● REQUIRED ACTION
Look through the data below for the line with "(** ** [src/cache_rocksdb.rs] *)", and transcribe it exactly together with each line after it up to and including the line with "Definition missing_column_family_returns_cache_error : list". Give nothing else.

** ENTRIES PROVIDED follows **

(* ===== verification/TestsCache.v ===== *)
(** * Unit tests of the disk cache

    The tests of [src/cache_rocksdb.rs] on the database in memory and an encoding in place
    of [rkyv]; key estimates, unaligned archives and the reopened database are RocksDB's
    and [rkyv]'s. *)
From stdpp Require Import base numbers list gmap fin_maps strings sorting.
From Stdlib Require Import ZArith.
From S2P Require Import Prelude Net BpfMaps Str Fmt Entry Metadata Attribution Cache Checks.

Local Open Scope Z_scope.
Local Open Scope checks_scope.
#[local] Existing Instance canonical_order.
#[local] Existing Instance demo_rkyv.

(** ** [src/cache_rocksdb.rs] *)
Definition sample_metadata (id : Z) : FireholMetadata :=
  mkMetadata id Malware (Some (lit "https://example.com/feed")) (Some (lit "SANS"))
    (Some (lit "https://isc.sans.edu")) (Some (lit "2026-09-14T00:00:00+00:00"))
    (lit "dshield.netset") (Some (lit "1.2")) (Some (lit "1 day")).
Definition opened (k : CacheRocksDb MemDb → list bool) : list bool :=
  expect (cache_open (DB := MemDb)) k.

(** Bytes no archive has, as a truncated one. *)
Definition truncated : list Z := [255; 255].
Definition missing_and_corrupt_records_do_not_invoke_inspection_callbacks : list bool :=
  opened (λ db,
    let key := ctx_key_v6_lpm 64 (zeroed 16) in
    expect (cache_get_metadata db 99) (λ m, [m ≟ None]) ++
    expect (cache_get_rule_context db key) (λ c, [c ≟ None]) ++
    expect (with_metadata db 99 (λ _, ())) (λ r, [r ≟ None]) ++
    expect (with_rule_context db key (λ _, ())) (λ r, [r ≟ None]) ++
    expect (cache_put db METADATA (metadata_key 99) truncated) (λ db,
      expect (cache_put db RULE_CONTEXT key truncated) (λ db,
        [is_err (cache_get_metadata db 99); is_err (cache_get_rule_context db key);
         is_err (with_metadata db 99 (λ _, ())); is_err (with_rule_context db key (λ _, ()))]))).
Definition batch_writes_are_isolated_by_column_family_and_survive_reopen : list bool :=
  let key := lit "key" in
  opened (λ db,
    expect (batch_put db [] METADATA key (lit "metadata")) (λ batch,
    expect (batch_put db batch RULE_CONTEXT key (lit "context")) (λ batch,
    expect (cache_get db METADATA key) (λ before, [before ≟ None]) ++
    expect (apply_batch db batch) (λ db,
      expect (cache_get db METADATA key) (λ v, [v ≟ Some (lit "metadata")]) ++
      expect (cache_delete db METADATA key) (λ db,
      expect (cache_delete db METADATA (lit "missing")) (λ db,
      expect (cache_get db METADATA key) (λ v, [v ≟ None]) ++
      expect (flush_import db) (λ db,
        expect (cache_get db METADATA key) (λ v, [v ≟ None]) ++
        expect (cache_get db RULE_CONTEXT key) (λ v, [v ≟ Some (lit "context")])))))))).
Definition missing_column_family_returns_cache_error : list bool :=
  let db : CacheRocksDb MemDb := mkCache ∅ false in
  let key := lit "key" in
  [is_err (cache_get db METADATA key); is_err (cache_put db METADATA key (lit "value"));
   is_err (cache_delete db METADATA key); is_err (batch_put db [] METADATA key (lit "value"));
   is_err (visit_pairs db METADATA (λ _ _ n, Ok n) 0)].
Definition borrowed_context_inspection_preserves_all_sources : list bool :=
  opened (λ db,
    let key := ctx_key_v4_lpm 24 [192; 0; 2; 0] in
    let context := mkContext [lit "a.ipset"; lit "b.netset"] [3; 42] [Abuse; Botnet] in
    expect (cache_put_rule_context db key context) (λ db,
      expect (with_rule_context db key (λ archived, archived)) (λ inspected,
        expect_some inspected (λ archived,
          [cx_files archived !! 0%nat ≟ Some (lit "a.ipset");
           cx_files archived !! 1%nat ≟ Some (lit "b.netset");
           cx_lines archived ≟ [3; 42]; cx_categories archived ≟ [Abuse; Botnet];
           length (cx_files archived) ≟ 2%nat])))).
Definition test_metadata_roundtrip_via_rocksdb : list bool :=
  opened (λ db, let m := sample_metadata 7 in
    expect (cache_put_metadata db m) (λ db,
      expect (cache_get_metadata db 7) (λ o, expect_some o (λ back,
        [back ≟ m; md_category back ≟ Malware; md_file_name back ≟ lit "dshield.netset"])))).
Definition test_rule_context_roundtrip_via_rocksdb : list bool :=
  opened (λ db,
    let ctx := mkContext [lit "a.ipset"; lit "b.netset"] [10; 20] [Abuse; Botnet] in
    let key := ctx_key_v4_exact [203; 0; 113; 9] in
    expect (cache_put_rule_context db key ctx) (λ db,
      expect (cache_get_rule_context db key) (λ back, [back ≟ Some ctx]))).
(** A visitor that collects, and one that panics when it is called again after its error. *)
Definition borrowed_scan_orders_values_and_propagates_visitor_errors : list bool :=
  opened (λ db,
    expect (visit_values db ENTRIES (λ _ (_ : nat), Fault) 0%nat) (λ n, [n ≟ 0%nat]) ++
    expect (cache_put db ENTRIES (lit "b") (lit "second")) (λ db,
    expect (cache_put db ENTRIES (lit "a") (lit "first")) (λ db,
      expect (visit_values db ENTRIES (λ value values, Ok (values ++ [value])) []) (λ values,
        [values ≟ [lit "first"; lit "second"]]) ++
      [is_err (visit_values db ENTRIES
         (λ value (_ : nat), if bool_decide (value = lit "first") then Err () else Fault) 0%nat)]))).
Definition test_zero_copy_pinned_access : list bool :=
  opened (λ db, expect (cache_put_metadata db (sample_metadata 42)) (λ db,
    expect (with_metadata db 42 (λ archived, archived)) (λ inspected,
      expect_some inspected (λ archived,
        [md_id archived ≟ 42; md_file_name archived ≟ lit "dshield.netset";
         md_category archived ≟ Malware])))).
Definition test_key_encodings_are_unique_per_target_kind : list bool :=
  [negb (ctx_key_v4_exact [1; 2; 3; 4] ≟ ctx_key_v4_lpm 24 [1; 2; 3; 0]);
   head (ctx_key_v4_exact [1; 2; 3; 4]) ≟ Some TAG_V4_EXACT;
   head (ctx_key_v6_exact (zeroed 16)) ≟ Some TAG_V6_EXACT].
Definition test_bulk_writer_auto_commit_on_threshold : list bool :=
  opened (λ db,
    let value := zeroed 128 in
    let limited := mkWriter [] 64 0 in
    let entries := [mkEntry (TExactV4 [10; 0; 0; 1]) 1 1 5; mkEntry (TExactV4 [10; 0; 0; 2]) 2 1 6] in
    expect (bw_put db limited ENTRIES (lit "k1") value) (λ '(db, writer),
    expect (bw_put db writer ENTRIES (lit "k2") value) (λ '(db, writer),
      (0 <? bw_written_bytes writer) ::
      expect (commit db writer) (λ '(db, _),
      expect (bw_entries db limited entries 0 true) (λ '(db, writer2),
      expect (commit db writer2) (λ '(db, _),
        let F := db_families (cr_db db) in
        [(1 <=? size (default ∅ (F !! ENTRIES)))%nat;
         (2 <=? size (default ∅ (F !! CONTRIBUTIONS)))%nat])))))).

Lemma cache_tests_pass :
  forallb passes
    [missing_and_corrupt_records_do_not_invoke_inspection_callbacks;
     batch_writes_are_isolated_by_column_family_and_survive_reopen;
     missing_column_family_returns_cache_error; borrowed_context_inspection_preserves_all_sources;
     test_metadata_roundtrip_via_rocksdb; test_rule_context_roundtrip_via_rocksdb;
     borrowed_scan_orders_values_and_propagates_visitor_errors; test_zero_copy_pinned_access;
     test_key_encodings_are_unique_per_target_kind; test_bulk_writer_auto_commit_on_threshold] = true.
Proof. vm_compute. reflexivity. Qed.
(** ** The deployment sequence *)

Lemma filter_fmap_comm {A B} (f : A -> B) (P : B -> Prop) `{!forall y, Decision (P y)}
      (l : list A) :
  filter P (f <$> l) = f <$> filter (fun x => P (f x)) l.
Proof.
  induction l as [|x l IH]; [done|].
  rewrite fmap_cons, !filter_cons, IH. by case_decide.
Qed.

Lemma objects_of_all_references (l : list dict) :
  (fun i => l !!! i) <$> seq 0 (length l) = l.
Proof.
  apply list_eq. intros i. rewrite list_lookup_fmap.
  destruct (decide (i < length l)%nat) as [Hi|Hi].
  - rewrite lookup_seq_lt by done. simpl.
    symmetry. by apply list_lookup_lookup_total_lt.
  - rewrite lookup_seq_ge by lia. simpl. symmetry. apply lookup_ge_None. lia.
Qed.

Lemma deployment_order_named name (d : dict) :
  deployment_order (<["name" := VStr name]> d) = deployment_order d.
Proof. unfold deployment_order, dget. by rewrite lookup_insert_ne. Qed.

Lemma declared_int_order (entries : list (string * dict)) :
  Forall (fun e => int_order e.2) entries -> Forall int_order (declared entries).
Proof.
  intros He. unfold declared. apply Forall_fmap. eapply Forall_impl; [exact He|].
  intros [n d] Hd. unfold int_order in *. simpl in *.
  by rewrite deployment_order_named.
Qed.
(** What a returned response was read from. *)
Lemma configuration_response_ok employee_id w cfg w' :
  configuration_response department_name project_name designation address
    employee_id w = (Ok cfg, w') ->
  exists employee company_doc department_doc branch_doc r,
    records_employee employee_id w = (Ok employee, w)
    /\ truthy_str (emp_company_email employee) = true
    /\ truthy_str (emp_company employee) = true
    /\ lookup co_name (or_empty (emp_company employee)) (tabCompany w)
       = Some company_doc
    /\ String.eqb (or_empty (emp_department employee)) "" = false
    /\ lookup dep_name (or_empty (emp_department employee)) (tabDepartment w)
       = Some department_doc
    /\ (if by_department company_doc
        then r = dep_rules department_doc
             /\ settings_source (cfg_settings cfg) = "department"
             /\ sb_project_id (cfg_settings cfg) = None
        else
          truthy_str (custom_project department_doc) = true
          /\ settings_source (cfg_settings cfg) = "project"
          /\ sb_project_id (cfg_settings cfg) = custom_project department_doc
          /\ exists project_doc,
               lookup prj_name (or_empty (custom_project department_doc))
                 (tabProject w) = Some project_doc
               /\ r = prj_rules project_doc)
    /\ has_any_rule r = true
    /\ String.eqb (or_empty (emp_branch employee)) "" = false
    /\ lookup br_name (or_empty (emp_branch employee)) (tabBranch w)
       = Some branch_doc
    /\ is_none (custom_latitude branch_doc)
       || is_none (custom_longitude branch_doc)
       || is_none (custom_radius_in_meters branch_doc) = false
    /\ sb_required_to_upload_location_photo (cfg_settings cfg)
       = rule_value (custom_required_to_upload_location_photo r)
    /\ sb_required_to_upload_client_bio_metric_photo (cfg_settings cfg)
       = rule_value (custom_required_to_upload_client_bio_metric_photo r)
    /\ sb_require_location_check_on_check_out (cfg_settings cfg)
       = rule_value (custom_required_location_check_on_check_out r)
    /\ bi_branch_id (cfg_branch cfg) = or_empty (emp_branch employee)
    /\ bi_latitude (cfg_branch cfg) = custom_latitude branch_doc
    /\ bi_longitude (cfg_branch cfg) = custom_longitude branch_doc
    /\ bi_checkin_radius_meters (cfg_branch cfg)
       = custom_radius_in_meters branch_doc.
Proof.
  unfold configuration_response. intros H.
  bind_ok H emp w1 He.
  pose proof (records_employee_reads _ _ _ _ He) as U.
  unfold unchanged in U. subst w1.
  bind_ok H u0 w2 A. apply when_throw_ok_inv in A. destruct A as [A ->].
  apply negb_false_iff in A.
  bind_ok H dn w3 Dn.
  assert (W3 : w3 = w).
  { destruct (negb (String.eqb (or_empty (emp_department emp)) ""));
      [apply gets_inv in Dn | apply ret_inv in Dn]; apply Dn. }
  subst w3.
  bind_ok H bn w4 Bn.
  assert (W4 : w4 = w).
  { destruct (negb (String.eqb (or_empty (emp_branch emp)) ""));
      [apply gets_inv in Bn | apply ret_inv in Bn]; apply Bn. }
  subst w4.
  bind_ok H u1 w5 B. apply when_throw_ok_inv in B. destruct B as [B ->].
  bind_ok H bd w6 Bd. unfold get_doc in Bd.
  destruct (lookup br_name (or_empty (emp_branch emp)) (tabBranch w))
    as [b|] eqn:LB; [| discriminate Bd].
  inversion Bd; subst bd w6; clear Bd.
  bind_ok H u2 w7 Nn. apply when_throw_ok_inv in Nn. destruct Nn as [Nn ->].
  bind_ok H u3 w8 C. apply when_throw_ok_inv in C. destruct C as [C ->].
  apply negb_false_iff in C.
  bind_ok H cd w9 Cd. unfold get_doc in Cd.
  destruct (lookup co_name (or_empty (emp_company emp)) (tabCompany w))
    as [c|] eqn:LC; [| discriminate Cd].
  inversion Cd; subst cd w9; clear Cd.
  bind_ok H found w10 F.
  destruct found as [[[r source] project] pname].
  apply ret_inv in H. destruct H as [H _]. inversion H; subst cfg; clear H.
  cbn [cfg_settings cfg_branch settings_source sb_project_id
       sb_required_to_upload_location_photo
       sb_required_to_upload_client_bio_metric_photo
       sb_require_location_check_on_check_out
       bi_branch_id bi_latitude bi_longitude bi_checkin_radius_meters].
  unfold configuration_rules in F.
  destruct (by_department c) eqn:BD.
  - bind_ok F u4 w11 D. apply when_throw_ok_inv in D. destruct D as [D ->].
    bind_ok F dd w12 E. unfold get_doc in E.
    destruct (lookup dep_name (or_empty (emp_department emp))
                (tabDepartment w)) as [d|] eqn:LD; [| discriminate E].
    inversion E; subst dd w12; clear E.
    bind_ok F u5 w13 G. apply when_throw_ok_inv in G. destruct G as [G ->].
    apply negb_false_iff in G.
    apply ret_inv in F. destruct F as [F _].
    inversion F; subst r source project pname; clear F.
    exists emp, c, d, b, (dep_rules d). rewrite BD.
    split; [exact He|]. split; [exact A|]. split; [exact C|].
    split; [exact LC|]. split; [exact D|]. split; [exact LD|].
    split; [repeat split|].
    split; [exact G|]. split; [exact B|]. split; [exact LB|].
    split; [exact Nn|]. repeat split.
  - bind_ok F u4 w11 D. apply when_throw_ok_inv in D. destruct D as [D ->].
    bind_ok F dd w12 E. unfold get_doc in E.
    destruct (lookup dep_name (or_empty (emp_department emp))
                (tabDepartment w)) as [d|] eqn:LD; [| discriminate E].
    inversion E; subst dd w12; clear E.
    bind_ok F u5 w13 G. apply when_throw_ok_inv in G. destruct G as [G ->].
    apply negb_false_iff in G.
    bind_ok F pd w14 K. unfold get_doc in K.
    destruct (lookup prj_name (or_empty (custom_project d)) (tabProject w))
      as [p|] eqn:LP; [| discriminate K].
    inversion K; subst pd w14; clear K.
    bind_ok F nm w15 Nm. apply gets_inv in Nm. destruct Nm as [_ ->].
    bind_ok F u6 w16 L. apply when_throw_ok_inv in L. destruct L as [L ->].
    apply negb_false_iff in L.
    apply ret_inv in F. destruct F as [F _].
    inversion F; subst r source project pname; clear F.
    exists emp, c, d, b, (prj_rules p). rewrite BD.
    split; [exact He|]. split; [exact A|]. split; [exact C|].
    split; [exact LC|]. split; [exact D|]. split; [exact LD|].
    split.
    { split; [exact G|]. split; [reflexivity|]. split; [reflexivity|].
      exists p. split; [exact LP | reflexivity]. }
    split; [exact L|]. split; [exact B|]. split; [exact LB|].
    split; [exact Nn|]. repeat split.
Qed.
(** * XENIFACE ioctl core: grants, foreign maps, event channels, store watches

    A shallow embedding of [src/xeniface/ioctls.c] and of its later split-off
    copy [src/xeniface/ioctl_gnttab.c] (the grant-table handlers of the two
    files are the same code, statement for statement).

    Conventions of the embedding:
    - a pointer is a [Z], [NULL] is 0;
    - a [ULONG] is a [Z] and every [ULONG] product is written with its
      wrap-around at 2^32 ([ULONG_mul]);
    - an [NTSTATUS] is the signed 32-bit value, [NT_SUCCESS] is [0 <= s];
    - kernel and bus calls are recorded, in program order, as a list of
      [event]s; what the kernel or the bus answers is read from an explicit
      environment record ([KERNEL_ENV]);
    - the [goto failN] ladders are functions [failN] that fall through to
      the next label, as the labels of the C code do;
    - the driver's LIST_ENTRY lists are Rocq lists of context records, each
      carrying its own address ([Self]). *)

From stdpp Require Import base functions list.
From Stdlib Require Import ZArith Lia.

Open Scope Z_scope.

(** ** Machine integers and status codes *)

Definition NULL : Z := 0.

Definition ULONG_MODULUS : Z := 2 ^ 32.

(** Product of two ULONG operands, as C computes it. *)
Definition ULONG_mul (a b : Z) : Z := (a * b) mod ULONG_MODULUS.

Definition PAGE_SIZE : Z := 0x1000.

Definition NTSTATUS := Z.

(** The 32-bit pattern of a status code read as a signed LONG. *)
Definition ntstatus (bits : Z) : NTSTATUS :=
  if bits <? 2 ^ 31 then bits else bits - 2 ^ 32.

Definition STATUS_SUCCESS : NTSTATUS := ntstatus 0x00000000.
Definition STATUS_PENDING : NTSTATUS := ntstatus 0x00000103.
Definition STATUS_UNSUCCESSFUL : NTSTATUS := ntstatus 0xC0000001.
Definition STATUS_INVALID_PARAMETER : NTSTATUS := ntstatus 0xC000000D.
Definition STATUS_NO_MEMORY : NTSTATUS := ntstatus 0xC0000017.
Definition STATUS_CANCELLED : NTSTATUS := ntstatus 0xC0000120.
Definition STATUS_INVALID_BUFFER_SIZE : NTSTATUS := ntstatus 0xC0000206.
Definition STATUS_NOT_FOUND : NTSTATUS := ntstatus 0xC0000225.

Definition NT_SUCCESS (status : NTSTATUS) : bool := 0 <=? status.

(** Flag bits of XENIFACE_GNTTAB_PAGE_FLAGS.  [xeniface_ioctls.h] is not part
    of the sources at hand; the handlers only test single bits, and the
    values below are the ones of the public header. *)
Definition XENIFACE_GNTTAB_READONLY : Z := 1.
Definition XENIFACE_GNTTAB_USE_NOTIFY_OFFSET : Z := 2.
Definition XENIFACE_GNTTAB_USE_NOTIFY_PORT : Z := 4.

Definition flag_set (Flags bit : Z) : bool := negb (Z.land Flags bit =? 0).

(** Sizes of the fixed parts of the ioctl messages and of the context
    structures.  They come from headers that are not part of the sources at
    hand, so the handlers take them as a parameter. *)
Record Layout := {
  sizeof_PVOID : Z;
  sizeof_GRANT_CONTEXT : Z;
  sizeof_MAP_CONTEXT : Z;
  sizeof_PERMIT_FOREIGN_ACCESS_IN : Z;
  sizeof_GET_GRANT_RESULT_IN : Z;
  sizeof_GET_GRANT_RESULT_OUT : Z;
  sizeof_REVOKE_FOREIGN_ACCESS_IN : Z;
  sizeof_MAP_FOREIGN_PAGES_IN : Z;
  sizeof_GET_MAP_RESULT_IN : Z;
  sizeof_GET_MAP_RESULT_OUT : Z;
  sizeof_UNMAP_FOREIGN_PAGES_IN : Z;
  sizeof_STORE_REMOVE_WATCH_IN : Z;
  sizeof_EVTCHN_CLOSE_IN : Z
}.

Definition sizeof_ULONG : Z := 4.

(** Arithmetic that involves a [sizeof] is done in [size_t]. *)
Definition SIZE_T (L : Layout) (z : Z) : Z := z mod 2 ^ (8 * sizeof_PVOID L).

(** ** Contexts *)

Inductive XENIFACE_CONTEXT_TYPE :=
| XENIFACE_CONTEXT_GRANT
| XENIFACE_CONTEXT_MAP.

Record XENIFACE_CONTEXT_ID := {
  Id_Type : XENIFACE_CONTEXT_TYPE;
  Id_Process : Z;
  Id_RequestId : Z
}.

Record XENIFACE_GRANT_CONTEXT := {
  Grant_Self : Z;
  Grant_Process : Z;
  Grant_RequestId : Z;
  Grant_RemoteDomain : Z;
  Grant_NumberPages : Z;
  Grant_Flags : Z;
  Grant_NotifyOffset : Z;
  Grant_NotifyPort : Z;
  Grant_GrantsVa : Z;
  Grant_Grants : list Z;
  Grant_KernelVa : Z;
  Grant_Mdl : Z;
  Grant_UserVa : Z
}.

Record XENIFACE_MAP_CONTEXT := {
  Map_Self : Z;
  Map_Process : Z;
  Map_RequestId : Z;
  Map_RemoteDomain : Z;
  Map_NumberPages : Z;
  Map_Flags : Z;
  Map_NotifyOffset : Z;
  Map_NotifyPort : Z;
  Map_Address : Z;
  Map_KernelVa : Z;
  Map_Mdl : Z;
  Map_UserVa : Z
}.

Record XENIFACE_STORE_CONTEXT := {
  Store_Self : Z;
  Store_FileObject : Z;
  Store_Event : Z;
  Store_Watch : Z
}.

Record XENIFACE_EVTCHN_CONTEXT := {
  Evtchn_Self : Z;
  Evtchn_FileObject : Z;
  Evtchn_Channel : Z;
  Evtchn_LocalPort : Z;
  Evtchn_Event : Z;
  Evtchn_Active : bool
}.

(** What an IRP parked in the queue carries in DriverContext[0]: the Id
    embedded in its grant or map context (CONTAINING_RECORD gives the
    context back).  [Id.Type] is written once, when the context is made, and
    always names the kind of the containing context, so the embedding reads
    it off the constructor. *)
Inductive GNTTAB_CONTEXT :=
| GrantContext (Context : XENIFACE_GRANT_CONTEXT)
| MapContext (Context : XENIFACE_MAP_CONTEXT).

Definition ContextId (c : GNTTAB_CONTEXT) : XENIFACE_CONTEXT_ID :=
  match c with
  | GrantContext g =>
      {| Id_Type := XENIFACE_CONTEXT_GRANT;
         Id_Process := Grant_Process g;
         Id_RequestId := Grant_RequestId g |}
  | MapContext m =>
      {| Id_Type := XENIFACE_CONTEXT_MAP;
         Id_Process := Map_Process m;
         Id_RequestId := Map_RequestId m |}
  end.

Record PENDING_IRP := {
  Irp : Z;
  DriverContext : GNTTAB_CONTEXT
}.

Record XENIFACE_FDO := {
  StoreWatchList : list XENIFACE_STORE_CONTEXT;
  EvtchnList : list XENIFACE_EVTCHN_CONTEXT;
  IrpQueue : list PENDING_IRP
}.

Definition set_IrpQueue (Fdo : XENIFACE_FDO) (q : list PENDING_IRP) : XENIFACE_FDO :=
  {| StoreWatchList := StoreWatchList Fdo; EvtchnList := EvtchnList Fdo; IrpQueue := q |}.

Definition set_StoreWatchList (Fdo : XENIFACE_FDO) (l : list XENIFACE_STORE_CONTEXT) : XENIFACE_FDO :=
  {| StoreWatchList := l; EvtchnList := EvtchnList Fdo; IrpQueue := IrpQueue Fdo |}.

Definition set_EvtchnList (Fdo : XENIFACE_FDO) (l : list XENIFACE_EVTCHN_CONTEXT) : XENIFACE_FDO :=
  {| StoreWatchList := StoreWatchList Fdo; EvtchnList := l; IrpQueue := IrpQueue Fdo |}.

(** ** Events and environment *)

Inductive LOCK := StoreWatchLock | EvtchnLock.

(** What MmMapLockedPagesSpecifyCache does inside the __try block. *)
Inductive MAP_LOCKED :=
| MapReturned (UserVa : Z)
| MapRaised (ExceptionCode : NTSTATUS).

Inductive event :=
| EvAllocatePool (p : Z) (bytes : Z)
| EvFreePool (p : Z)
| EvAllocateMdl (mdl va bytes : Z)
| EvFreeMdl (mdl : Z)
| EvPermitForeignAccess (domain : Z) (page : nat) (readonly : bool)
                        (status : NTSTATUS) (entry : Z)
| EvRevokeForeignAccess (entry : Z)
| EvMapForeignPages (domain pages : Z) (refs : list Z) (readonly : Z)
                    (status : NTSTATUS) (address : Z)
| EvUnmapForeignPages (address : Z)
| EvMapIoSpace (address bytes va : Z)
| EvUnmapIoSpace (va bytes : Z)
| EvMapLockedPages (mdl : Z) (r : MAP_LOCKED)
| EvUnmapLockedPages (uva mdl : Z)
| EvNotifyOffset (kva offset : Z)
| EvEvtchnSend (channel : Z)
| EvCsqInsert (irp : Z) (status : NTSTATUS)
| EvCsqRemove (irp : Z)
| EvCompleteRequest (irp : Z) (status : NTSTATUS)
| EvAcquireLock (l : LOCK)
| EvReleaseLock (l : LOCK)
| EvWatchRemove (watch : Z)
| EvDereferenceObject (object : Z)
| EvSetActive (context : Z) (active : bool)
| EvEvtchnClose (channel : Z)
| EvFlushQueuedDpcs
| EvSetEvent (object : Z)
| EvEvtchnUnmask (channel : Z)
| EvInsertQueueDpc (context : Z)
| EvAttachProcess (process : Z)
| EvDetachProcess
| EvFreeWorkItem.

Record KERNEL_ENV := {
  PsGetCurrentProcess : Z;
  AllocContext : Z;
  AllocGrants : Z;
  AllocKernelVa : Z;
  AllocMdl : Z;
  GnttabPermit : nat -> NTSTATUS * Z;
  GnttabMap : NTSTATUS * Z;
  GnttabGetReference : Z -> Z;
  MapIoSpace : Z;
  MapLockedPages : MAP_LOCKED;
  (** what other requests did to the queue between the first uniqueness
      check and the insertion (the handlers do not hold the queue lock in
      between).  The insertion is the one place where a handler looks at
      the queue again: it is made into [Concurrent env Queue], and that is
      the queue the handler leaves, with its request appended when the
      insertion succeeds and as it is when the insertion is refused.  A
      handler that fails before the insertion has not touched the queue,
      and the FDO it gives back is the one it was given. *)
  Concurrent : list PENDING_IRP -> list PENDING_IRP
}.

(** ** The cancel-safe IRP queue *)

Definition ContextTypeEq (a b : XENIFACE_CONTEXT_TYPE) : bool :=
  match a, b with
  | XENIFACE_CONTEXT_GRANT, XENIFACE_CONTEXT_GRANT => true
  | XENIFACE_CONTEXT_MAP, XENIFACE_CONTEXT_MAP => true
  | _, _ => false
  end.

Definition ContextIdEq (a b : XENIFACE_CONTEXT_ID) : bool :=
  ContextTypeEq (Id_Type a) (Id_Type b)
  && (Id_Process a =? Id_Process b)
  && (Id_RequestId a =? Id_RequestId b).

** End of ENTRIES PROVIDED **

● COMPLETED EXERCISE
(** ** [src/cache_rocksdb.rs] *)
Definition sample_metadata (id : Z) : FireholMetadata :=
  mkMetadata id Malware (Some (lit "https://example.com/feed")) (Some (lit "SANS"))
    (Some (lit "https://isc.sans.edu")) (Some (lit "2026-09-14T00:00:00+00:00"))
    (lit "dshield.netset") (Some (lit "1.2")) (Some (lit "1 day")).
Definition opened (k : CacheRocksDb MemDb → list bool) : list bool :=
  expect (cache_open (DB := MemDb)) k.

(** Bytes no archive has, as a truncated one. *)
Definition truncated : list Z := [255; 255].
Definition missing_and_corrupt_records_do_not_invoke_inspection_callbacks : list bool :=
  opened (λ db,
    let key := ctx_key_v6_lpm 64 (zeroed 16) in
    expect (cache_get_metadata db 99) (λ m, [m ≟ None]) ++
    expect (cache_get_rule_context db key) (λ c, [c ≟ None]) ++
    expect (with_metadata db 99 (λ _, ())) (λ r, [r ≟ None]) ++
    expect (with_rule_context db key (λ _, ())) (λ r, [r ≟ None]) ++
    expect (cache_put db METADATA (metadata_key 99) truncated) (λ db,
      expect (cache_put db RULE_CONTEXT key truncated) (λ db,
        [is_err (cache_get_metadata db 99); is_err (cache_get_rule_context db key);
         is_err (with_metadata db 99 (λ _, ())); is_err (with_rule_context db key (λ _, ()))]))).
Definition batch_writes_are_isolated_by_column_family_and_survive_reopen : list bool :=
  let key := lit "key" in
  opened (λ db,
    expect (batch_put db [] METADATA key (lit "metadata")) (λ batch,
    expect (batch_put db batch RULE_CONTEXT key (lit "context")) (λ batch,
    expect (cache_get db METADATA key) (λ before, [before ≟ None]) ++
    expect (apply_batch db batch) (λ db,
      expect (cache_get db METADATA key) (λ v, [v ≟ Some (lit "metadata")]) ++
      expect (cache_delete db METADATA key) (λ db,
      expect (cache_delete db METADATA (lit "missing")) (λ db,
      expect (cache_get db METADATA key) (λ v, [v ≟ None]) ++
      expect (flush_import db) (λ db,
        expect (cache_get db METADATA key) (λ v, [v ≟ None]) ++
        expect (cache_get db RULE_CONTEXT key) (λ v, [v ≟ Some (lit "context")])))))))).
Definition missing_column_family_returns_cache_error : list bool :=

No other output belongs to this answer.